It’s finals week, and you know what that means. Tension! Angst! And an all-out freestyle ballroom extravaganza! And just in case Your Host Tom, the judges, and every other sparkly ballroom denizen has failed to impress this upon you, the freestyle dances are, like, really important. So how did our finalists do?
Ricki and Derek: Carrie Ann visitied 'DerRicki' with a mission to cast her sexy-making abilities on “big-girl” Ricki. In their actual cha-cha-cha, sexy apparently translated into a series of faces that indicated Ricki was concentrating very hard on something smelly. Other than that, it was nothing special, but honestly it looked like everyone went easy on their first dance in preparation for their freestyle.
Since this is Derek and Ricki we’re talking about, freestyle meant weird lifts and gross faces aplenty, not to mention Derek busting through a (very obviously distorted) picture of heavier, beginning-of-season Ricki. Slimmer, real-life Ricki then appeared, wearing her symbolic weight loss in ostrich feathers. There were some lifts, even more gross faces, and done. Nothing to see here folks, move along.
Rob and Cheryl: This is probably the first and only time in his life Rob Kardashian will be called “Cinderella” to his face, so he better savor it for all it’s worth in his suit outfits with outrageously-colored ties. Done and done.
Once again, the most special thing about his waltz was Cheryl’s magical ostrich dress, for they were saving their muster for a 1920’s/30’s-themed freestyle. Rob executed this very well, for no doubt he studied this era at USC. It is unclear whether he also studied lifts, but Cheryl was convinced treating him like a very spiffy ox in spats was a way to get the best out of him.
She was right! They got their perfect 30. Rob seemed genuinely excited. Aw. The judges made no effort to conceal their surprise that Rob – Rob! – had come this far in the competition, but the new favorite Kardashian has bought into the pageantry whole-heartedly. Either that, or he really, truly does believe in the grave importance of things like the tango, Broadway week, and whether the freestyle dance determines the winner. Discuss, Rob. Discuss.

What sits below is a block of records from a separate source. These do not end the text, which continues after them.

(** ** Table of contents and body *)

(** X5: in the document that [main] writes (names and READMEs being
    valid Unicode text), the table of contents and the body go together:
    there are as many entry lines as sections, and the k-th line and the
    k-th section are those of one and the same directory of the root --
    the line carries its number, title and anchor, the section its name
    in the marker and its README. *)
Theorem toc_matches_body (U : UnicodeData) (w : world) (l : list path) :
  scalar_tables U -> encodable (utc_date w) = true ->
  forallb valid_unicode l = true ->
  project_dir w = Some l -> Forall readable l ->
  output_file w <> OutBlocked ->
  Exists (fun d => has_content d = true) l ->
  exists lines sections,
    output_file (snd (main U w))
    = OutFile (front_matter (utc_date w) (toc_heading ++ concat lines)
                 ++ concat sections) /\
    length lines = length sections /\
    forall k line, nth_error lines k = Some line ->
      exists d c,
        In d l /\ on_disk d = Dir (ReadmeText c) /\
        line = toc_line U (N.of_nat (S k)) (name d) /\
        nth_error sections k
        = Some ([nl; nl] ++ lit "---" ++ [nl; nl]
                  ++ lit "<!-- PROJECT: " ++ name d ++ lit " -->"
                  ++ [nl; nl] ++ c ++ [nl]).
Proof.
  intros HU Hdate V Hl F Ho E.
  rewrite (main_writes U w l HU Hdate V Hl F Ho (included_nonempty l E)).
  exists (toc_lines U 1 (map fst (included l))).
  exists (map project_section (included l)).
  split; [|split].
  - unfold after_write. cbn [snd output_file with_stdout with_output].
    now rewrite build_portfolio_concat, generate_toc_lines.
  - now rewrite toc_lines_length, !length_map.
  - intros k line Hk.
    assert (Hlt : (k < length (included l))%nat).
    { assert (Hs : nth_error (toc_lines U 1 (map fst (included l))) k <> None)
        by congruence.
      apply nth_error_Some in Hs.
      now rewrite toc_lines_length, length_map in Hs. }
    destruct (nth_error (included l) k) as [p|] eqn:Hp;
      [|apply nth_error_None in Hp; lia].
    pose proof (nth_error_In _ _ Hp) as Hin.
    apply included_from in Hin as (d & Hd & Hs & Hn & _).
    exists d, (snd p). split; [exact Hd|]. split; [exact Hs|]. split.
    + assert (Hm : nth_error (map fst (included l)) k = Some (name d))
        by (rewrite nth_error_map, Hp; simpl; now rewrite Hn).
      rewrite (toc_lines_nth U _ 1 k _ Hm) in Hk.
      replace (1 + N.of_nat k) with (N.of_nat (S k)) in Hk by lia.
      congruence.
    + rewrite nth_error_map, Hp. cbn [option_map]. unfold project_section.
      now rewrite Hn.
Qed.
Section Claims.
Context {H : Host} {P : ObjectPrototype}.
Implicit Types (o : CsvParseOptions) (hs : list Header) (r : CsvParseResult).

Lemma split_go_nonempty (sep : string) (s : string) :
  ∀ skip cur, ∃ l ls, JS.split_go sep skip cur s = l :: ls.
Proof.
  induction s as [|c s IH]; intros skip cur; cbn [JS.split_go]; [by eauto|].
  destruct skip as [|k]; [|by apply IH].
  destruct (String.prefix sep (String c s)); [by eauto|by apply IH].
Qed.

(** [split] gives no line at all only for the empty text under the empty
    separator. *)
Lemma split_nil (s sep : string) : JS.split s sep = [] ↔ s = "" ∧ sep = "".
Proof.
  split; [|by intros [-> ->]].
  destruct sep as [|d sep]; simpl.
  - by destruct s.
  - intros Hs. destruct (split_go_nonempty (String d sep) s 0 "") as (l&ls&Hl).
    congruence.
Qed.

Lemma processData_no_lines o csvData :
  header o = true →
  JS.split csvData (linebreakOf o csvData) = [] →
  processData o csvData = Ok (push_error noData (initialResult o csvData)).
Proof.
  intros Hh Hsplit. unfold processData. rewrite Hh.
  cbn [meta initialResult CsvMeta.linebreak]. by rewrite Hsplit.
Qed.

(** C1 (the code differs). Parsing the empty text under headers should give
    no record and exactly the one [empty_file] error, with no fields. With the
    default options it does not: the empty text splits into one empty line,
    the test [lines.length === 0] fails, that line is read as the header
    row, and the result has no error and one empty field name. *)
Theorem parse_empty_text_default :
  parse defaultOptions ""
  = Ok {| data := []; errors := [];
          meta := {| CsvMeta.delimiter := ","; CsvMeta.linebreak := JS.LF;
                     CsvMeta.truncated := false;
                     CsvMeta.fields := Some [HName ""]; CsvMeta.rows := 0 |} |}.
Proof. by vm_compute. Qed.

Lemma mapRes_id {A} (f : A → res A) (xs : list A) :
  (∀ x, f x = Ok x) → mapRes f xs = Ok xs.
Proof.
  intros Hf. induction xs as [|x xs IH]; [done|].
  cbn [mapRes]. rewrite Hf, IH. reflexivity.
Qed.

(** The key of a header that is itself a member of [Object.prototype], and
    the key of a missing header, name no member. *)
Lemma propKey_fresh (h : option Header) :
  (∀ s, h = Some (HName s) → inherited s = None) →
  inherited (propKey h) = None.
Proof.
  intros Hs. destruct h as [[s|m]|]; cbn [propKey].
  - by apply Hs.
  - apply toPropertyKey_fresh.
  - reflexivity.
Qed.

Lemma plain_lookup hs (j : nat) :
  Forall (λ h, inherited (propKey (Some h)) = None) hs →
  inherited (propKey (hs !! j)) = None.
Proof.
  intros Hhs. destruct (hs !! j) as [h|] eqn:Hj; [|reflexivity].
  rewrite Forall_forall in Hhs. apply Hhs. by eapply list_elem_of_lookup_2.
Qed.

(** No key that names no member of [Object.prototype] finds a function in
    the empty [parsers] object. *)
Lemma parserFor_empty o (f : Field) :
  parsers o = ∅ →
  match f with
  | FHeader h => inherited (propKey h) = None
  | FIndex _ => True
  end →
  parserFor o f = None.
Proof.
  intros Hp Hf. unfold parserFor, getProperty. rewrite Hp.
  destruct f as [h|n]; [|done]. rewrite lookup_empty, Hf.
  by destruct (header o).
Qed.

Lemma fieldValue_default o (f : Field) (raw : string) :
  parsers o = ∅ → (∀ v g, transform o v g = Ok v) →
  match f with
  | FHeader h => inherited (propKey h) = None
  | FIndex _ => True
  end →
  fieldValue o f raw = Ok (convertType o raw).
Proof.
  intros Hp Ht Hf. unfold fieldValue. rewrite parserFor_empty by done.
  apply Ht.
Qed.

Lemma materialize_default o hs (line : string) :
  parsers o = ∅ → (∀ v g, transform o v g = Ok v) →
  Forall (λ h, inherited (propKey (Some h)) = None) hs →
  ∃ pr, materialize o hs line = Ok pr.
Proof.
  intros Hp Ht Hhs. unfold materialize. apply forEach_Ok.
  intros j raw _. eexists. apply fieldValue_default; [done..|].
  unfold fieldOf. destruct (header o); [|done]. by apply plain_lookup.
Qed.

(** When every renaming leaves a name that is no member of
    [Object.prototype], so does [rename] on every header. *)
Lemma rename_plain o (names : list string) :
  (∀ h to, renameHeaders o !! h = Some to →
           inherited (if String.eqb to "" then h else to) = None) →
  Forall (λ h, inherited (propKey (Some h)) = None) (rename o <$> names).
Proof.
  intros Hren. apply Forall_fmap, Forall_forall. intros h _.
  unfold rename, getProperty. simpl.
  destruct (renameHeaders o !! h) as [to|] eqn:Hto.
  - specialize (Hren h to Hto). by destruct (String.eqb to "").
  - destruct (inherited h) as [m|] eqn:Hm; simpl; [|done].
    apply toPropertyKey_fresh.
Qed.

(** When no row throws, the loop completes and records no error. *)
Lemma rowLoop_total o hs :
  (∀ line, ∃ pr, materialize o hs line = Ok pr) →
  ∀ lines i r, ∃ r', rowLoop o hs i lines r = Ok r' ∧ errors r' = errors r.
Proof.
  intros Hm. induction lines as [|l lines IH]; intros i r; [by eexists|].
  rewrite rowLoop_cons.
  destruct (previewReached o r); [by eexists|].
  destruct (skipped o l); [by apply IH|].
  destruct (Hm (JS.trim l)) as [pr ->].
  destruct (IH (S i) (push_data pr r)) as (r' & -> & He). by exists r'.
Qed.

Lemma loopEntry_fresh o csvData hs lines r :
  loopEntry o csvData hs lines r →
  truncatedOf r = false ∧ data r = [] ∧ errors r = [].
Proof. by intros [?|????]. Qed.


(** The number of records never passes a positive preview cap. *)
Lemma rowLoop_data_bound o hs (lines : list string) :
  ∀ i r r',
    (0 < preview o)%Z →
    (Z.of_nat (length (data r)) ≤ preview o)%Z →
    rowLoop o hs i lines r = Ok r' →
    (Z.of_nat (length (data r')) ≤ preview o)%Z.
Proof.
  induction lines as [|l lines IH]; intros i r r' Hpos Hle Hrun.
  - simpl in Hrun. by injection Hrun as <-.
  - rewrite rowLoop_cons in Hrun. revert Hrun.
    rowLoop_cases; intros Hrun; try done.
    + by injection Hrun as <-.
    + by apply (IH (S i) r r' Hpos).
    + apply (IH (S i) (push_data pr r) r' Hpos); [|done].
      assert (Hlt : (Z.of_nat (length (data r)) < preview o)%Z).
      { match goal with Hp : previewReached _ _ = false |- _ =>
          unfold previewReached, truthy_num in Hp;
          apply andb_false_iff in Hp as [Hp|Hp];
          [apply negb_false_iff, Z.eqb_eq in Hp|apply Z.leb_gt in Hp]
        end; lia. }
      simpl. rewrite length_app. simpl. lia.
    + by apply (IH (S i) (push_error (invalidRow e i) r) r' Hpos).
Qed.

J.R. and Karina: Coming off of a sub-par semifinals week due to a pesky injury, we were all kind of nervous for J.R. I don’t know who we is, perhaps just myself and the DWTS panel of story-makers, but that is enough.
And we were scared again, when his cha-cha failed to impress. Was it because he was barely lifting his feet off the floor? Concentrating his movements in his upper body? Wearing a hideous outfit? No! It was another freestyle-saving fakeout. His “stunning” second dance was just that.
Karina seems to have a death wish, though, because she incorporated a few neck-breaking lifts that were so difficult those darn story-makers decided to ruin the mental health of viewers by replaying all of the times they had failed in rehearsal. Would J.R. snap Karina’s neck with his flying crotch-leap on live TV? Could they successfully execute the over-the-back yoga pose-type one?
Yes, of course, was the answer. But it was a dicey moment of anticipation. Honestly, their freestyle dance was the only one that felt completely “freestyle” to me, and all that lifting and worrying definitely paid off.
Omigosh, the finals are tonight! Are you excited to see the outcome of “blahblahblah” Your Host Tom’s ongoing battle with the teleprompter? Are you still a little dazed by seeing so very much of Karina in that sparkly red outfit? Did you spot the Mirror Ball trophy, just hanging out underneath the judges table, so close you could smell it or possibly knock it over by accident? It’s right there! Who will pick it up and win it for their very own?